Problem to solve – The response must reproduce exactly every line of the material below holding the word "Address".

Input material –
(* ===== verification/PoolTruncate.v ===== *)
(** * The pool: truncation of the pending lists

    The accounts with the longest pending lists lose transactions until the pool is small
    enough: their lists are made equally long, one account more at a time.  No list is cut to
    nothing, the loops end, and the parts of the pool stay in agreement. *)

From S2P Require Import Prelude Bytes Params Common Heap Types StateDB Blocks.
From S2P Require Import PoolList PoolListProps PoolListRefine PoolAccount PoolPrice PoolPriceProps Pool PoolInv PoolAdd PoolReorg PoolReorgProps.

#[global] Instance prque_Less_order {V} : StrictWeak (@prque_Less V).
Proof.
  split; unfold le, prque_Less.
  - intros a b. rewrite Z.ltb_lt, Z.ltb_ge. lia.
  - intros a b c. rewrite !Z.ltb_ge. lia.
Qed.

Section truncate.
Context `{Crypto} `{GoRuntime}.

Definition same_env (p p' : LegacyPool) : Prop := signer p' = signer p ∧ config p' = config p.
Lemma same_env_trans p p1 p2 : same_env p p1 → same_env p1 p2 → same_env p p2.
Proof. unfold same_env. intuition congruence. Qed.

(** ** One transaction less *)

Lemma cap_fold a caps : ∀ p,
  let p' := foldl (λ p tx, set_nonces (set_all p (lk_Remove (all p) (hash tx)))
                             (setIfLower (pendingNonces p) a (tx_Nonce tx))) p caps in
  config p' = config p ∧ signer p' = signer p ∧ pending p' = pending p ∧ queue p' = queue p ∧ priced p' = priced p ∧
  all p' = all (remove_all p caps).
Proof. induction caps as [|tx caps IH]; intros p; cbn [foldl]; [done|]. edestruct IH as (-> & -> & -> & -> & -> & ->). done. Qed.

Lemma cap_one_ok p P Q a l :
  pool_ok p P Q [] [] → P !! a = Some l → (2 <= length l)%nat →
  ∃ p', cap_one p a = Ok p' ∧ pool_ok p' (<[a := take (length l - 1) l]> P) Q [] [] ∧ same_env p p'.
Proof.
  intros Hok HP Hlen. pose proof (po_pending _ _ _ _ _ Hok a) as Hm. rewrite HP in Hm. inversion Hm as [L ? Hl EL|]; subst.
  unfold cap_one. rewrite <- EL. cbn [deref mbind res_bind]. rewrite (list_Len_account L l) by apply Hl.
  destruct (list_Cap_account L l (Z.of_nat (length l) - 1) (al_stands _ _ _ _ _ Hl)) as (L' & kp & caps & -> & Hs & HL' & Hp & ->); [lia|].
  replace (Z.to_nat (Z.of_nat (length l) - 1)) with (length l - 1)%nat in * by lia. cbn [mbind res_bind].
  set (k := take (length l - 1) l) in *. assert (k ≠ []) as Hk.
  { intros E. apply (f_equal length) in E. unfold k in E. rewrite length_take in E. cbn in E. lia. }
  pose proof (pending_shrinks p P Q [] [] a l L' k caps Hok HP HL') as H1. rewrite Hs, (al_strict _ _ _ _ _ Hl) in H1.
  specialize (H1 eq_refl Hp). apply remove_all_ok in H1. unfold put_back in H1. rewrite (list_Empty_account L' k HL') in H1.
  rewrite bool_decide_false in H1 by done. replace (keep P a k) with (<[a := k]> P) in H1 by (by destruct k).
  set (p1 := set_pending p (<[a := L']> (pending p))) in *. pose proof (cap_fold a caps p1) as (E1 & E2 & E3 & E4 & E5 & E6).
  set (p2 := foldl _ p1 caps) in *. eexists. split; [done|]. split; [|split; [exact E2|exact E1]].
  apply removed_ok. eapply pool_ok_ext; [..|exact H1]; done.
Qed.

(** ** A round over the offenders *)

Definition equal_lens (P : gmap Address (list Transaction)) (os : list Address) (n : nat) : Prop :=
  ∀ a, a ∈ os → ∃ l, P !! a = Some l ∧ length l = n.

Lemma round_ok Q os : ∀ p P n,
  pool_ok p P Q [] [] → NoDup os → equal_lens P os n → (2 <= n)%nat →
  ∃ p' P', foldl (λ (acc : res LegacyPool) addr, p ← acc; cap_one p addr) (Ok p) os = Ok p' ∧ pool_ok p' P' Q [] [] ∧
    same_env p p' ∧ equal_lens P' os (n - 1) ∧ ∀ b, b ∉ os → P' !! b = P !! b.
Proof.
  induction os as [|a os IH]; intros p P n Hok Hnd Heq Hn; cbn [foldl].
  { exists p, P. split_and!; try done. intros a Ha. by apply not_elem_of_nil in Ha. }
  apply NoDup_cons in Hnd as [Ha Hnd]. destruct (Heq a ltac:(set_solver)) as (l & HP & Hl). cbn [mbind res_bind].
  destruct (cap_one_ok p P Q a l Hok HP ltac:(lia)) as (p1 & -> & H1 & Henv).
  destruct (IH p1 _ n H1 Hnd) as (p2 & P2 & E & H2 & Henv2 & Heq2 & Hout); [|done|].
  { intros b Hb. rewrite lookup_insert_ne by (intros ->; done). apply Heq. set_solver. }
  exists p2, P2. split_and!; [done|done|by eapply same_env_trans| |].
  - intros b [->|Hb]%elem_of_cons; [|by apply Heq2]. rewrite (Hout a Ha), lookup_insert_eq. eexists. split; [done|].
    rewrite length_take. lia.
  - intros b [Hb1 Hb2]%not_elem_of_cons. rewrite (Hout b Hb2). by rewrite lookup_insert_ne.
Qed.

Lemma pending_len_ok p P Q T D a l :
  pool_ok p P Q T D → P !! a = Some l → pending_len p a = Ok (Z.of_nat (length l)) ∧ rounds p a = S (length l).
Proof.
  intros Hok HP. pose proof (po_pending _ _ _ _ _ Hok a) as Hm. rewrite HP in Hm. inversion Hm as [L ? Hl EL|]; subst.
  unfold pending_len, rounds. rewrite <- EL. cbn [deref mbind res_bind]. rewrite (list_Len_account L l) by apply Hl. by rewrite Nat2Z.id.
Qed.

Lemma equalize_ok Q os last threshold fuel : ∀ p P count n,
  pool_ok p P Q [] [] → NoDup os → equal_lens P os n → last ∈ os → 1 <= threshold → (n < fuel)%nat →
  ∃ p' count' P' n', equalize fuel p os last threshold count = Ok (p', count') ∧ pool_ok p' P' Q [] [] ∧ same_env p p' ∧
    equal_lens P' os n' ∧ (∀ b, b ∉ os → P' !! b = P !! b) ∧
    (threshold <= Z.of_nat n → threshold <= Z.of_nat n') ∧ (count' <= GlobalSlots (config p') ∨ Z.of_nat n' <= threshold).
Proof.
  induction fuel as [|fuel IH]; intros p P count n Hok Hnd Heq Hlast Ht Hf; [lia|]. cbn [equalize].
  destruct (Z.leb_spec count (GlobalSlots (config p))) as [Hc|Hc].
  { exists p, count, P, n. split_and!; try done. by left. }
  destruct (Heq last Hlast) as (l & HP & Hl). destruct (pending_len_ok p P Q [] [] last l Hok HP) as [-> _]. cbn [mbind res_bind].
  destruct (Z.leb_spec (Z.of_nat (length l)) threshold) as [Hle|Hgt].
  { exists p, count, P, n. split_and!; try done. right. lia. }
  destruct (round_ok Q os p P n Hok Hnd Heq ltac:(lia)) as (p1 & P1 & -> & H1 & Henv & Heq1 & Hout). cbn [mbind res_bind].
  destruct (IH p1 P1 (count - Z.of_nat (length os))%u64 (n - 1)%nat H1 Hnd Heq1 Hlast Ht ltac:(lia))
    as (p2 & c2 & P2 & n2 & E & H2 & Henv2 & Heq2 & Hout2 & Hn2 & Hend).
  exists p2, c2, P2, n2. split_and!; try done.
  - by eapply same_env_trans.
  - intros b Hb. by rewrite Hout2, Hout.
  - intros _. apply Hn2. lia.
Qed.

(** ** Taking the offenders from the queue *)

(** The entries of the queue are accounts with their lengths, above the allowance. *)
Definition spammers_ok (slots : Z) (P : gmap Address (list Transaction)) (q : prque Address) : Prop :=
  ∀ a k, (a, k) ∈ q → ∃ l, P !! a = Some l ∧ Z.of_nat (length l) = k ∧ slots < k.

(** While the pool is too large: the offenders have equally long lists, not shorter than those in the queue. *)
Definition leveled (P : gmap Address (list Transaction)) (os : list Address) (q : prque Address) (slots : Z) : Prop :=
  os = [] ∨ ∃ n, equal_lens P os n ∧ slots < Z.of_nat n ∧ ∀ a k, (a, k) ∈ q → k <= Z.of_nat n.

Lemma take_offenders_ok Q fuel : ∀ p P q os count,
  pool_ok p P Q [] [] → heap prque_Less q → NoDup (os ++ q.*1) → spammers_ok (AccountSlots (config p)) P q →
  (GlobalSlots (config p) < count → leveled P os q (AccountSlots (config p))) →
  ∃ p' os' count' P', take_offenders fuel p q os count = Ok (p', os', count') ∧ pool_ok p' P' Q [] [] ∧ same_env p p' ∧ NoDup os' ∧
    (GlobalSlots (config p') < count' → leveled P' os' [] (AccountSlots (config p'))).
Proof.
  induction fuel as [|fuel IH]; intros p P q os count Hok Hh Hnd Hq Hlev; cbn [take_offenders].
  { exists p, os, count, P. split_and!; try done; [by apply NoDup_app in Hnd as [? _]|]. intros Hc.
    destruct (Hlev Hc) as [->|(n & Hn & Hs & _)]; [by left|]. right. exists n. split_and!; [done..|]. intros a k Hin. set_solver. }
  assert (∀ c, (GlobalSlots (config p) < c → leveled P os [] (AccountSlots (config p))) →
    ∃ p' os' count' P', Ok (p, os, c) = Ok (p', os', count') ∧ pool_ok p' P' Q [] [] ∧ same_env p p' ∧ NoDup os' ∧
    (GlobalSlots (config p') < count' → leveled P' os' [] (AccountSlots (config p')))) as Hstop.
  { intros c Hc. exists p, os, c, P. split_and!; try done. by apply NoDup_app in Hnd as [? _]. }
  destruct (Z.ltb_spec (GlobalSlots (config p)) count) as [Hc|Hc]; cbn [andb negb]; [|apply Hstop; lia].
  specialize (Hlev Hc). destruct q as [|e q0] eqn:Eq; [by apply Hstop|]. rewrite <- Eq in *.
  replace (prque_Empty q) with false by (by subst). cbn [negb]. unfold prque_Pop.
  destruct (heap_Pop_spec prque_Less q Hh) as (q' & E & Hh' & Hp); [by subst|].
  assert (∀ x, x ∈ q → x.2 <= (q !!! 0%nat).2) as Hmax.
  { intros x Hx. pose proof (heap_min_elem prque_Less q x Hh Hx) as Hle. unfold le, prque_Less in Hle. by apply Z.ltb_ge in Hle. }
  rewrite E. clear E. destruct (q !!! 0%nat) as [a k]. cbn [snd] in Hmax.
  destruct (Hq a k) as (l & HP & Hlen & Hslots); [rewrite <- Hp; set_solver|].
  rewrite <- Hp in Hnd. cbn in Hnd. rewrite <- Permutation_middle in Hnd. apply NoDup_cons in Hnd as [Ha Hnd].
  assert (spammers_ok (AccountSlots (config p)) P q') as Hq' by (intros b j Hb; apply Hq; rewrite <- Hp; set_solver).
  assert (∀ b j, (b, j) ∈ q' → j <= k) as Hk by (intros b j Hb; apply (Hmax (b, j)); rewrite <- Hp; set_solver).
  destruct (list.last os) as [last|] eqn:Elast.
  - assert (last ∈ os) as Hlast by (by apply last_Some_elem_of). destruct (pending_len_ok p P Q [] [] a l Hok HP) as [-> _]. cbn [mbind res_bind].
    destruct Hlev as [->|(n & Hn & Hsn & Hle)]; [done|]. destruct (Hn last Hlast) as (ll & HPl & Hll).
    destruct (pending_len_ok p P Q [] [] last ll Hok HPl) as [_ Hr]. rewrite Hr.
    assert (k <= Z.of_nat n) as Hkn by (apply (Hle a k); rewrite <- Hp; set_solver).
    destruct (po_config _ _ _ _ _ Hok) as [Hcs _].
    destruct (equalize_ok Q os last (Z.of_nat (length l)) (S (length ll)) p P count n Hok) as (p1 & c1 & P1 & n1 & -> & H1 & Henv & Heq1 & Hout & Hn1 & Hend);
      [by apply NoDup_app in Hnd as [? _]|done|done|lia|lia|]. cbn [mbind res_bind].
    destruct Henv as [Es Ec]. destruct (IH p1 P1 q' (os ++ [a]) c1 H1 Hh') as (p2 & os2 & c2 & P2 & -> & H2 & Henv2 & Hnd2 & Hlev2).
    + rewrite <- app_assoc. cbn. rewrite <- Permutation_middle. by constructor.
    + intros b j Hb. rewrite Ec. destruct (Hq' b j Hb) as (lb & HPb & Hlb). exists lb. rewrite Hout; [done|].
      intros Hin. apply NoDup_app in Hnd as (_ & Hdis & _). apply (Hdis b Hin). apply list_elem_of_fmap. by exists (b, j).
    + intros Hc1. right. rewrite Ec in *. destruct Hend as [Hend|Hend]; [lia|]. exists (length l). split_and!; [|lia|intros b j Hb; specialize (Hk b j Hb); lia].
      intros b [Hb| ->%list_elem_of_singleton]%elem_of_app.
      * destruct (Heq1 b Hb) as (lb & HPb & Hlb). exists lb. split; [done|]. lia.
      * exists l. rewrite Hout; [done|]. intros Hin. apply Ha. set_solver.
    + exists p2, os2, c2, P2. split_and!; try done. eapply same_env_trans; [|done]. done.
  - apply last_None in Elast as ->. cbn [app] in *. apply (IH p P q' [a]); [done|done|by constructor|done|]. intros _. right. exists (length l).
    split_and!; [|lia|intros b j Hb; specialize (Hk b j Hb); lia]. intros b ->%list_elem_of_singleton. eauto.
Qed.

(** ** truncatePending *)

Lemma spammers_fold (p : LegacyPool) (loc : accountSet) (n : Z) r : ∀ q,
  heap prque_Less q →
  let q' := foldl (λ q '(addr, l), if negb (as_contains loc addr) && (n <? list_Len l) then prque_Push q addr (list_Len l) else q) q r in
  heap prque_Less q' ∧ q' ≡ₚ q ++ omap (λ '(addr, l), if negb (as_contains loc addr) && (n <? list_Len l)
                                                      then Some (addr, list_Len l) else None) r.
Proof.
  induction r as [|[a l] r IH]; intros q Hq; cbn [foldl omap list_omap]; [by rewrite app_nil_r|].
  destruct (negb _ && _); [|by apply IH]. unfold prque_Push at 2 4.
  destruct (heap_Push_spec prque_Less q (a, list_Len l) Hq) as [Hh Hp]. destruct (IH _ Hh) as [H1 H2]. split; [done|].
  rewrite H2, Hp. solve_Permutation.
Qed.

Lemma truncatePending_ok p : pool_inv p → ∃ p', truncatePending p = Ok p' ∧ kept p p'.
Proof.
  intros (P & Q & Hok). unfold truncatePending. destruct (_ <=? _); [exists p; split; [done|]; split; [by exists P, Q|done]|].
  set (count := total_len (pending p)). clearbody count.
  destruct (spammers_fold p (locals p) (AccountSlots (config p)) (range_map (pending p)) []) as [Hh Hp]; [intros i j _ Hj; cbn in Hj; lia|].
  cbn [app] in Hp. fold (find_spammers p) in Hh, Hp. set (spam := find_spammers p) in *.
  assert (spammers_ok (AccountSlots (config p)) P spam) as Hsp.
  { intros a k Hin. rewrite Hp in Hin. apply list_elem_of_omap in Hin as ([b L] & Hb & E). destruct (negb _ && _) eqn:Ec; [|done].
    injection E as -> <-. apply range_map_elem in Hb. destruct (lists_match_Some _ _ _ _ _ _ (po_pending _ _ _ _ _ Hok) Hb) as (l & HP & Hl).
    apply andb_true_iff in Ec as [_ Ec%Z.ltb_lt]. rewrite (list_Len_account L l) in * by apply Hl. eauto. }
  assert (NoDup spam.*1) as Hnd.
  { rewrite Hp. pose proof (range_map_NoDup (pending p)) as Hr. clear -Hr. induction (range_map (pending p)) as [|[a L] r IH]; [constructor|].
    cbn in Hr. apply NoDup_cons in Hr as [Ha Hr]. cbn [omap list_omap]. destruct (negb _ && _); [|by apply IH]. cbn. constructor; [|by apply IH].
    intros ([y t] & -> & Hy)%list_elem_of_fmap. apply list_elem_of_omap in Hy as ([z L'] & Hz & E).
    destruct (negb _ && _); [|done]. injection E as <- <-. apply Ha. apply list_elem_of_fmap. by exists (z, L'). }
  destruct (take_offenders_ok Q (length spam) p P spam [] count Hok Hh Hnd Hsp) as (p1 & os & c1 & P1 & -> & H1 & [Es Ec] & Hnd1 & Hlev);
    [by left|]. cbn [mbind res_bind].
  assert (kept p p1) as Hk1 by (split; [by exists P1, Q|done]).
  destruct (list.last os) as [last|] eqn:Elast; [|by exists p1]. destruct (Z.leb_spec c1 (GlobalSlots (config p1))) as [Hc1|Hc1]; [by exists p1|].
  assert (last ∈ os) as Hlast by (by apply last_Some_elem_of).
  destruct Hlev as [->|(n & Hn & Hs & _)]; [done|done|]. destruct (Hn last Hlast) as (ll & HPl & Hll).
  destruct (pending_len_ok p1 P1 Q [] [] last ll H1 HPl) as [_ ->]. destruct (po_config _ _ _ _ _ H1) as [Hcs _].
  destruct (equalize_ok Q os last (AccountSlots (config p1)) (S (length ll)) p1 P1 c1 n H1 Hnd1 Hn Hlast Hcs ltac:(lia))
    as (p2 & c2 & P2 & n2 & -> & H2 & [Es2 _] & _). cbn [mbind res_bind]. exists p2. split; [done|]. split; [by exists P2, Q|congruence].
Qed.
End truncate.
* * *
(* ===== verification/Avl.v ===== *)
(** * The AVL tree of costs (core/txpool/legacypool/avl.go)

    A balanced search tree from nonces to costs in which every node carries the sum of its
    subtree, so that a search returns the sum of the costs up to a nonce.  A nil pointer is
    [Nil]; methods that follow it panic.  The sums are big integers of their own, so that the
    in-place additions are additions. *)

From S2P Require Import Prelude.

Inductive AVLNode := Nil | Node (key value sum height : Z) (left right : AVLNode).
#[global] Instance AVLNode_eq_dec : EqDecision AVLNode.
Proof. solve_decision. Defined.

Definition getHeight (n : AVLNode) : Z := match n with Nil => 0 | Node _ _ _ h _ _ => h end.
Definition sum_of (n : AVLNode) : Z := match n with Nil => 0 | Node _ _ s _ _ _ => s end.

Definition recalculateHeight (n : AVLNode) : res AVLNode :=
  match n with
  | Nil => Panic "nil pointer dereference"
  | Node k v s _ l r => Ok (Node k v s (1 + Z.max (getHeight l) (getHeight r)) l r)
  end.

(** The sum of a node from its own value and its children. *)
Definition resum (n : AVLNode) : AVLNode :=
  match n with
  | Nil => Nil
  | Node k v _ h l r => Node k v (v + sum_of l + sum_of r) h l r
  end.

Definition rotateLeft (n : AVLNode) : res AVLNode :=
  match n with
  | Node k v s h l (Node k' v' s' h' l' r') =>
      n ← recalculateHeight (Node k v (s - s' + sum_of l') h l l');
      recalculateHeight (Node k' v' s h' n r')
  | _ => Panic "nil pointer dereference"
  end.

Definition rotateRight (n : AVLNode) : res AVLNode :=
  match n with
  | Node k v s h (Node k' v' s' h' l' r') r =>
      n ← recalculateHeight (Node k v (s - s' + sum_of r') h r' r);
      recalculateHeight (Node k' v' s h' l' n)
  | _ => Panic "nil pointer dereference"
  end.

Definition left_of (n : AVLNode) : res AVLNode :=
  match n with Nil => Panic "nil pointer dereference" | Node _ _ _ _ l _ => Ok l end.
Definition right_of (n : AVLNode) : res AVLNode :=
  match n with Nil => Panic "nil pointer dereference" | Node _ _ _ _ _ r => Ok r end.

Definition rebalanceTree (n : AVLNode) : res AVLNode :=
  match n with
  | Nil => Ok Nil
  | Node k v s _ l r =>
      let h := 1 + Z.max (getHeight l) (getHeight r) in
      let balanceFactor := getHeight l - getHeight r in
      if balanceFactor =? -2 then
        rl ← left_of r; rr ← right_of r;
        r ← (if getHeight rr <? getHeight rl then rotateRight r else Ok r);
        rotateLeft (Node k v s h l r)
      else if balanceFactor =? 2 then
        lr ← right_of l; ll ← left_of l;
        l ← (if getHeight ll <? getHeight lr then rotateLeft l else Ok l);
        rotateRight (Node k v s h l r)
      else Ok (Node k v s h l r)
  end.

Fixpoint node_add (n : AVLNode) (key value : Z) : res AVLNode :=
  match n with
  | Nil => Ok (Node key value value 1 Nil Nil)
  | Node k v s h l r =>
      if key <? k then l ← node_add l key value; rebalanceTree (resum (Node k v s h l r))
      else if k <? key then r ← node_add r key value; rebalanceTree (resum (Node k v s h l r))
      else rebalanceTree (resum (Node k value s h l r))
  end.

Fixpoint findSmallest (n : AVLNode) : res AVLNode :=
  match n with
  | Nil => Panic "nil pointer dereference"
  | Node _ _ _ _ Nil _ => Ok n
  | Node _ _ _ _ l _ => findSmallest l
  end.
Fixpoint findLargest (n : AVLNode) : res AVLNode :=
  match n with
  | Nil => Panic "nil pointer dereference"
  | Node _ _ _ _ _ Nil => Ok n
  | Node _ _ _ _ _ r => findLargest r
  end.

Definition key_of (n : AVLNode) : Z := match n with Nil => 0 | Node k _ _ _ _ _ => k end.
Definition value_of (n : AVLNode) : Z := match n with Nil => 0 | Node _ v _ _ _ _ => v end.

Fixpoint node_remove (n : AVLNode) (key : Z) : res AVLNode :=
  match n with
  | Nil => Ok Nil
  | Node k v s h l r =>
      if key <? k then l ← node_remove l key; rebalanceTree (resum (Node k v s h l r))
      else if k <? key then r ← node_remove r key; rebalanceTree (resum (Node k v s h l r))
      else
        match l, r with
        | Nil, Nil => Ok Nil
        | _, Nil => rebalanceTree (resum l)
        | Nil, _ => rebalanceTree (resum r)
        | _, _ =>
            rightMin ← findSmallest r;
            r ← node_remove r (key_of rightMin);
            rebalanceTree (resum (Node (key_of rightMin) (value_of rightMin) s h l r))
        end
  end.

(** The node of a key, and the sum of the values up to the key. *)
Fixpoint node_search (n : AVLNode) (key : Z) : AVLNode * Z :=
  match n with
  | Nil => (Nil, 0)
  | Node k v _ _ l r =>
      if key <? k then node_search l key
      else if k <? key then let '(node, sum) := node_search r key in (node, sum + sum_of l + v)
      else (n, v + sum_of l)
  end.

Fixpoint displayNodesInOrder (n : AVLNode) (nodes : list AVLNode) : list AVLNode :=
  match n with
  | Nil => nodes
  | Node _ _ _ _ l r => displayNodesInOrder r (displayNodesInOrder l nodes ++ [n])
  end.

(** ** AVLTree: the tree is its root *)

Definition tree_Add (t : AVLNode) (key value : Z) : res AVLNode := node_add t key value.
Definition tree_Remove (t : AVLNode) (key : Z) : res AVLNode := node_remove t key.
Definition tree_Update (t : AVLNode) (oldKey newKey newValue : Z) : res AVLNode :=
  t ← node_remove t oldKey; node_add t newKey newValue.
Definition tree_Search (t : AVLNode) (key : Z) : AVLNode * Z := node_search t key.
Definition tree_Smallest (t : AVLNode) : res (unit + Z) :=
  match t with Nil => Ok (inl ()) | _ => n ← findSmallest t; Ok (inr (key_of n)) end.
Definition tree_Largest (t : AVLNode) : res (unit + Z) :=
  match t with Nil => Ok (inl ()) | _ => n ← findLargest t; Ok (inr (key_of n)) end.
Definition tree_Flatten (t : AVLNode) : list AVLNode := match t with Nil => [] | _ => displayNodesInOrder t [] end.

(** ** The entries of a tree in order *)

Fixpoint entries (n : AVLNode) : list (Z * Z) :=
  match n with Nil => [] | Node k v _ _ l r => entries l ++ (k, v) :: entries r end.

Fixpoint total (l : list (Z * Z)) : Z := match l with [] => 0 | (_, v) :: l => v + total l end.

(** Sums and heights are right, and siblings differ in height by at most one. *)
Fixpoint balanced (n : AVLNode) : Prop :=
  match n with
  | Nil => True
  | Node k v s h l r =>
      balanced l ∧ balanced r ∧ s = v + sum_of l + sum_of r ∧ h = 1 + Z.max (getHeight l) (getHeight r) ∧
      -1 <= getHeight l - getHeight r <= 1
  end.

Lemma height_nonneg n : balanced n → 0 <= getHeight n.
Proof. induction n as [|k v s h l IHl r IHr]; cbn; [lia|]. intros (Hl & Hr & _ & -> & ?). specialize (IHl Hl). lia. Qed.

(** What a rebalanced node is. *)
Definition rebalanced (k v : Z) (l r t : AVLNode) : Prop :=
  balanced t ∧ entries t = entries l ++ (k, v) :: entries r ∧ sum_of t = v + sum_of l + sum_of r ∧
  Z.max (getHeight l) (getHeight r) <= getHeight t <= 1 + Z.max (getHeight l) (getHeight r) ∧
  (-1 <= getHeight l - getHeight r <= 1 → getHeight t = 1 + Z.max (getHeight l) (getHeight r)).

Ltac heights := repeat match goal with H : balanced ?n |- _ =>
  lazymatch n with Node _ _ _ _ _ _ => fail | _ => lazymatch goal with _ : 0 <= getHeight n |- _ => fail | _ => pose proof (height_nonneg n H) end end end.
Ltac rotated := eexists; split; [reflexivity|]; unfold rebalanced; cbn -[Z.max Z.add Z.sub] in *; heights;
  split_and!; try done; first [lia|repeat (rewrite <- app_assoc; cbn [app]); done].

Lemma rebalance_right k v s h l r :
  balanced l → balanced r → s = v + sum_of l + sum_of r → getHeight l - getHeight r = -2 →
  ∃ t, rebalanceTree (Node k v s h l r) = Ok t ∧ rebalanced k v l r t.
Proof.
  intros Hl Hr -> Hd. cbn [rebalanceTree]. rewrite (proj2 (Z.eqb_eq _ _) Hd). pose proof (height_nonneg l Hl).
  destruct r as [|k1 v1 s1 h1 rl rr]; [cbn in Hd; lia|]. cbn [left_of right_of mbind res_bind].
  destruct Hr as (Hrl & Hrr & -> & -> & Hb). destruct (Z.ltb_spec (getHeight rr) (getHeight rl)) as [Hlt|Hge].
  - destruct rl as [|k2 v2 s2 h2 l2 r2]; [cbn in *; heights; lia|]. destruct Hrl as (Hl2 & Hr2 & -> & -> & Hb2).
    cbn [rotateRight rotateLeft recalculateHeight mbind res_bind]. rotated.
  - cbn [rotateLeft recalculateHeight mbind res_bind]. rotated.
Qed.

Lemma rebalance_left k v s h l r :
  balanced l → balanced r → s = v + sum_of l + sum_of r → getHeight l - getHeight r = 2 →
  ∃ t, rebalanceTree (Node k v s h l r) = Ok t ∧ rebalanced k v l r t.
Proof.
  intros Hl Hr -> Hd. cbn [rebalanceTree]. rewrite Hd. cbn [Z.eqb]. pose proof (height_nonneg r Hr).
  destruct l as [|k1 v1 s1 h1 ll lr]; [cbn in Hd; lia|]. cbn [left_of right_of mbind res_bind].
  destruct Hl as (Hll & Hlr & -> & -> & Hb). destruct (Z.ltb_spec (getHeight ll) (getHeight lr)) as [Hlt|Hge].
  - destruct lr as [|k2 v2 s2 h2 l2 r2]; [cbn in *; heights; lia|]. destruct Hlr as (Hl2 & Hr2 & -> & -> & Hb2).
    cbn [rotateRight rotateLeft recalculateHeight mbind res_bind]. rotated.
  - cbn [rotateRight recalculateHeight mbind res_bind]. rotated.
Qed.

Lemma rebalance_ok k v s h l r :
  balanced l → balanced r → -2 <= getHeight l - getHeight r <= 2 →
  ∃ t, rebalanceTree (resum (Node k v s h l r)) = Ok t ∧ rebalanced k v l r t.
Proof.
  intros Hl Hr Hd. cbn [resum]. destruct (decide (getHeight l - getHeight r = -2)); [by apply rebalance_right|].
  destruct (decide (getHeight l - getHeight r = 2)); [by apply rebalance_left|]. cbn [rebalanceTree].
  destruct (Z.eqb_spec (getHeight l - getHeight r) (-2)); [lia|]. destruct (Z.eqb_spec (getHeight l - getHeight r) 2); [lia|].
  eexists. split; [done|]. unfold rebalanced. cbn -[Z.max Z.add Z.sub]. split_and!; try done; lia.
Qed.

Task answer –
Definition equal_lens (P : gmap Address (list Transaction)) (os : list Address) (n : nat) : Prop :=
Definition spammers_ok (slots : Z) (P : gmap Address (list Transaction)) (q : prque Address) : Prop :=
Definition leveled (P : gmap Address (list Transaction)) (os : list Address) (q : prque Address) (slots : Z) : Prop :=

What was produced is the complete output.